● **Task instructions**
Return, exactly and in full, the lines of the records below starting at the one with "Strconv.FormatInt (sid_revision s)" and ending at the one with "rewrite IH, Binary.le_value_bytes.", and no other lines.

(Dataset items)
== Segment start ==
(* ===== verification/Sid.v ===== *)
(** Security identifiers: [sid.go].  A byte slice is a list of bytes; a
    [bytes.Reader] is the list of the bytes not read yet. *)
From stdpp Require Import base decidable option list strings gmap.
From Stdlib Require Import ZArith Lia.
From S2P Require Import Prelude GoStd.

(** [binary.Write] of a [[3]uint16], big endian. *)
Definition write_parts (parts : list Z) : list Z :=
  mjoin (map (Binary.be_bytes 2) parts).

(** [sid.go:13-30] SIDBytes; writing to a [bytes.Buffer] does not fail *)
Definition SIDBytes (revision identifierAuthority : Z) : outcome (list Z) :=
  let identifierAuthorityParts := [0; 0; identifierAuthority] in
  let subAuthorityCount := 0 in
  Ok (Binary.le_bytes 1 revision ++ Binary.le_bytes 1 subAuthorityCount ++
      write_parts identifierAuthorityParts).

(** [binary.Read] of [n] little-endian integers of [w] bytes from bytes already
    read. *)
Fixpoint le_words (w n : nat) (l : list Z) : list Z :=
  match n with
  | O => []
  | S n => Binary.le_value (take w l) :: le_words w n (drop w l)
  end.

(** The same, big endian. *)
Fixpoint be_words (w n : nat) (l : list Z) : list Z :=
  match n with
  | O => []
  | S n => Binary.be_value (take w l) :: be_words w n (drop w l)
  end.

(** [sid.go:33-64] SIDBytesToString *)
Definition SIDBytesToString (b : list Z) : outcome string :=
  let op := "gldap.sidBytesToString" in
  '(rev, reader) ← wrapErr op "SID %#v convert failed reading Revision" (Binary.ReadFull 1 b);
  let revision := Binary.le_value rev in
  '(cnt, reader) ← wrapErr op "SID %#v convert failed reading SubAuthorityCount"
                     (Binary.ReadFull 1 reader);
  let subAuthorityCount := Binary.le_value cnt in
  '(parts, reader) ← wrapErr op "SID %#v convert failed reading IdentifierAuthority"
                       (Binary.ReadFull 6 reader);
  let p := be_words 2 3 parts in
  let part i := default 0 (p !! i) in
  let identifierAuthority :=
    uint64 (Z.shiftl (part 0%nat) 32 + Z.shiftl (part 1%nat) 16 + part 2%nat) in
  let n := Z.to_nat subAuthorityCount in
  '(subs, reader) ← wrapErr op "SID %#v convert failed reading SubAuthority"
                      (Binary.ReadFull (4 * n) reader);
  let subAuthority := le_words 4 n subs in
  let result := "S-" +:+ Strconv.FormatInt revision +:+ "-" +:+
                Strconv.FormatInt identifierAuthority in
  Ok (foldl (λ result part, result +:+ "-" +:+ Strconv.FormatInt part) result subAuthority).

(** ** The format of a SID, MS-DTYP 2.4.2 *)

(** A SID: its revision, 48-bit identifier authority and sub-authorities. *)
Record SID : Type := mkSID {
  sid_revision : Z;
  sid_authority : Z;
  sid_sub : list Z;
}.

Definition sid_wf (s : SID) : Prop :=
  in_uint 8 (sid_revision s) ∧ in_uint 48 (sid_authority s) ∧
  Forall (in_uint 32) (sid_sub s) ∧ Z.of_nat (length (sid_sub s)) < 256.

(** Its bytes. *)
Definition sid_bytes (s : SID) : list Z :=
  [sid_revision s; Z.of_nat (length (sid_sub s))] ++
  Binary.be_bytes 6 (sid_authority s) ++
  mjoin (map (Binary.le_bytes 4) (sid_sub s)).

(** Its string. *)
Definition sid_string (s : SID) : string :=
  "S-" +:+ Strconv.FormatInt (sid_revision s) +:+ "-" +:+
  Strconv.FormatInt (sid_authority s) +:+
  foldr (λ p t, "-" +:+ Strconv.FormatInt p +:+ t) "" (sid_sub s).

(** ** Lemmas *)

Lemma ReadFull_app n (l k : list Z) :
  length l = n → Binary.ReadFull n (l ++ k) = Ok (l, k).
Proof.
  intros <-. unfold Binary.ReadFull. rewrite decide_True by (rewrite length_app; lia).
  by rewrite take_app_length, drop_app_length.
Qed.

Lemma ReadFull_cases n l :
  (n ≤ length l)%nat ∧ Binary.ReadFull n l = Ok (take n l, drop n l) ∨
  (length l < n)%nat ∧ ∃ e, Binary.ReadFull n l = Err e.
Proof.
  unfold Binary.ReadFull. case_decide; [by left|]. right. split; [lia|]. destruct l; eauto.
Qed.

Lemma length_join_le n l : length (mjoin (map (Binary.le_bytes n) l)) = (n * length l)%nat.
Proof.
  induction l as [|x l IH]; simpl; [lia|]. rewrite length_app, IH, Binary.length_le_bytes. lia.
Qed.

Lemma le_words_join w l :
  Forall (in_uint (8 * Z.of_nat w)) l →
  le_words w (length l) (mjoin (map (Binary.le_bytes w) l)) = l.
Proof.
  induction 1 as [|x l Hx _ IH]; simpl; [done|].
  rewrite take_app_length', drop_app_length' by (by rewrite Binary.length_le_bytes).
  rewrite IH, Binary.le_value_bytes. f_equal. apply Z.mod_small.
  unfold in_uint in Hx. change 256 with (2 ^ 8). by rewrite <-Z.pow_mul_r by lia.
Qed.

Lemma foldl_parts l t :
  foldl (λ result part, result +:+ "-" +:+ Strconv.FormatInt part) t l =
  t +:+ foldr (λ p t, "-" +:+ Strconv.FormatInt p +:+ t) "" l.
Proof.
  revert t. induction l as [|x l IH]; intros t; simpl; [by rewrite app_nil_r_str|].
  rewrite IH. by rewrite <-!app_assoc_str.
Qed.

(** Three big-endian 16-bit words are one 48-bit integer. *)
Lemma be_words_authority a :
  in_uint 48 a →
  let p := be_words 2 3 (Binary.be_bytes 6 a) in
  let part i := default 0 (p !! i) in
  uint64 (Z.shiftl (part 0%nat) 32 + Z.shiftl (part 1%nat) 16 + part 2%nat) = a.
Proof.
  intros Ha. pose proof (Binary.be_value_bytes 6 a) as Hv.
  rewrite Z.mod_small in Hv by exact Ha. simpl.
  rewrite !Z.shiftl_mul_pow2 by lia. unfold uint64.
  match goal with |- wrapU _ ?x = _ => assert (x = a) as -> end.
  - etransitivity; [|exact Hv]. cbn [Binary.be_bytes]. unfold Binary.be_value. cbn [foldl].
    lia.
  - apply wrapU_id. unfold in_uint in *. simpl in *. lia.
Qed.

Lemma SIDBytesToString_bytes s rest :
  sid_wf s → SIDBytesToString (sid_bytes s ++ rest) = Ok (sid_string s).
Proof.
  intros (Hr & Ha & Hs & Hn). unfold SIDBytesToString, sid_bytes. rewrite <-!app_assoc.
  change ([sid_revision s; Z.of_nat (length (sid_sub s))] ++ ?k)
    with ([sid_revision s] ++ [Z.of_nat (length (sid_sub s))] ++ k).
  rewrite ReadFull_app by done. cbn [mbind outcome_bind wrapErr].
  rewrite ReadFull_app by done. cbn [mbind outcome_bind wrapErr].
  rewrite ReadFull_app by apply Binary.length_be_bytes. cbn [mbind outcome_bind wrapErr].
  assert (∀ z, Binary.le_value [z] = z) as Hle by (intros; unfold Binary.le_value; simpl; lia).
  rewrite !Hle, Nat2Z.id.
  rewrite ReadFull_app by apply length_join_le. cbn [mbind outcome_bind wrapErr].
  pose proof (be_words_authority _ Ha) as Hauth. cbn zeta in Hauth. rewrite Hauth.
  rewrite le_words_join by done. rewrite foldl_parts. unfold sid_string.
  by rewrite <-!app_assoc_str.
Qed.

Lemma SIDBytes_bytes revision ia :
  in_uint 8 revision → in_uint 16 ia →
  SIDBytes revision ia = Ok (sid_bytes (mkSID revision ia [])).
Proof.
  intros Hr Hi. unfold in_uint in *. unfold SIDBytes, sid_bytes, write_parts.
  assert (∀ k : nat, (2 ≤ k)%nat → (ia / 256 ^ Z.of_nat k) mod 256 = 0) as Hz.
  { intros k Hk. rewrite Z.div_small; [done|]. split; [lia|].
    apply Z.lt_le_trans with (256 ^ 2); [simpl in *; lia|]. apply Z.pow_le_mono_r; lia. }
  cbn [Binary.be_bytes Binary.le_bytes map mjoin list_join app sid_authority sid_revision
       sid_sub length].
  rewrite !(Hz 5%nat), !(Hz 4%nat), !(Hz 3%nat), !(Hz 2%nat) by lia.
  by rewrite (Z.mod_small revision) by (simpl in *; lia).
Qed.

(** The bytes a SID takes: eight and four for each sub-authority. *)
Lemma SIDBytesToString_short b :
  Z.of_nat (length b) < 8 + 4 * Binary.le_value (take 1 (drop 1 b)) ∨ (length b < 8)%nat →
  ∃ e, SIDBytesToString b = Err e.
Proof.
  unfold SIDBytesToString. destruct b as [|r [|c b]]; intros Hb; [by eauto|by eauto|].
  change (r :: c :: b) with ([r] ++ [c] ++ b). rewrite ReadFull_app by done.
  cbn [mbind outcome_bind wrapErr]. rewrite ReadFull_app by done.
  cbn [mbind outcome_bind wrapErr].
  destruct (ReadFull_cases 6 b) as [[H6 ->]|[H6 [e ->]]]; [|simpl; by eauto].
  cbn [mbind outcome_bind wrapErr].
  set (n := (4 * _)%nat). destruct (ReadFull_cases n (drop 6 b)) as [[H4 ->]|[H4 [e ->]]];
    [|simpl; by eauto].
  exfalso. revert Hb. unfold n in H4. rewrite length_drop in H4. simpl in *. lia.
Qed.

(** ** Properties *)

(** C34. [SIDBytesToString] prints any well-formed SID from its bytes: revision,
    48-bit authority and every sub-authority in decimal; bytes after the SID
    are ignored. *)
Theorem SIDBytesToString_correct s rest :
  sid_wf s → SIDBytesToString (sid_bytes s ++ rest) = Ok (sid_string s).
Proof. apply SIDBytesToString_bytes. Qed.

(** [SIDBytes] and [SIDBytesToString] agree: the SID made from a revision
    and an authority prints as [S-revision-authority]; bytes too short for the
    sub-authorities they announce are an error, never a panic. *)
Theorem SIDBytes_roundtrip revision ia :
  in_uint 8 revision → in_uint 16 ia →
  (∃ b, SIDBytes revision ia = Ok b ∧
        SIDBytesToString b =
          Ok ("S-" +:+ Strconv.FormatInt revision +:+ "-" +:+ Strconv.FormatInt ia)) ∧
  ∀ b, Z.of_nat (length b) < 8 + 4 * Binary.le_value (take 1 (drop 1 b)) ∨ (length b < 8)%nat →
       ∃ e, SIDBytesToString b = Err e.
Proof.
  intros Hr Hi. split; [|apply SIDBytesToString_short].
  exists (sid_bytes (mkSID revision ia [])). split; [by apply SIDBytes_bytes|].
  rewrite <-(app_nil_r (sid_bytes _)). rewrite SIDBytesToString_bytes.
  - unfold sid_string. simpl. by rewrite app_nil_r_str.
  - unfold sid_wf, in_uint in *. simpl in *. split; [done|]. split; [lia|].
    split; [constructor|done].
Qed.

(** ** Witnesses *)

Lemma SIDBytesToString_correct_witness :
  SIDBytesToString (sid_bytes (mkSID 1 5 [21; 2127521184; 72713]) ++ [255]) =
    Ok "S-1-5-21-2127521184-72713".
Proof.
  apply (SIDBytesToString_correct (mkSID 1 5 [21; 2127521184; 72713]) [255]).
  split; [by vm_compute|]. split; [by vm_compute|]. split; [|by vm_compute].
  repeat constructor; by vm_compute.
Defined.

Lemma SIDBytes_roundtrip_witness :
  ∃ b, SIDBytes 2 22 = Ok b ∧
       SIDBytesToString b = Ok ("S-" +:+ Strconv.FormatInt 2 +:+ "-" +:+ Strconv.FormatInt 22).
Proof. apply (SIDBytes_roundtrip 2 22); by vm_compute. Defined.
== Segment end ==
● **Result of the task**
  "S-" +:+ Strconv.FormatInt (sid_revision s) +:+ "-" +:+
  Strconv.FormatInt (sid_authority s) +:+
  foldr (λ p t, "-" +:+ Strconv.FormatInt p +:+ t) "" (sid_sub s).

(** ** Lemmas *)

Lemma ReadFull_app n (l k : list Z) :
  length l = n → Binary.ReadFull n (l ++ k) = Ok (l, k).
Proof.
  intros <-. unfold Binary.ReadFull. rewrite decide_True by (rewrite length_app; lia).
  by rewrite take_app_length, drop_app_length.
Qed.

Lemma ReadFull_cases n l :
  (n ≤ length l)%nat ∧ Binary.ReadFull n l = Ok (take n l, drop n l) ∨
  (length l < n)%nat ∧ ∃ e, Binary.ReadFull n l = Err e.
Proof.
  unfold Binary.ReadFull. case_decide; [by left|]. right. split; [lia|]. destruct l; eauto.
Qed.

Lemma length_join_le n l : length (mjoin (map (Binary.le_bytes n) l)) = (n * length l)%nat.
Proof.
  induction l as [|x l IH]; simpl; [lia|]. rewrite length_app, IH, Binary.length_le_bytes. lia.
Qed.

Lemma le_words_join w l :
  Forall (in_uint (8 * Z.of_nat w)) l →
  le_words w (length l) (mjoin (map (Binary.le_bytes w) l)) = l.
Proof.
  induction 1 as [|x l Hx _ IH]; simpl; [done|].
  rewrite take_app_length', drop_app_length' by (by rewrite Binary.length_le_bytes).
  rewrite IH, Binary.le_value_bytes. f_equal. apply Z.mod_small.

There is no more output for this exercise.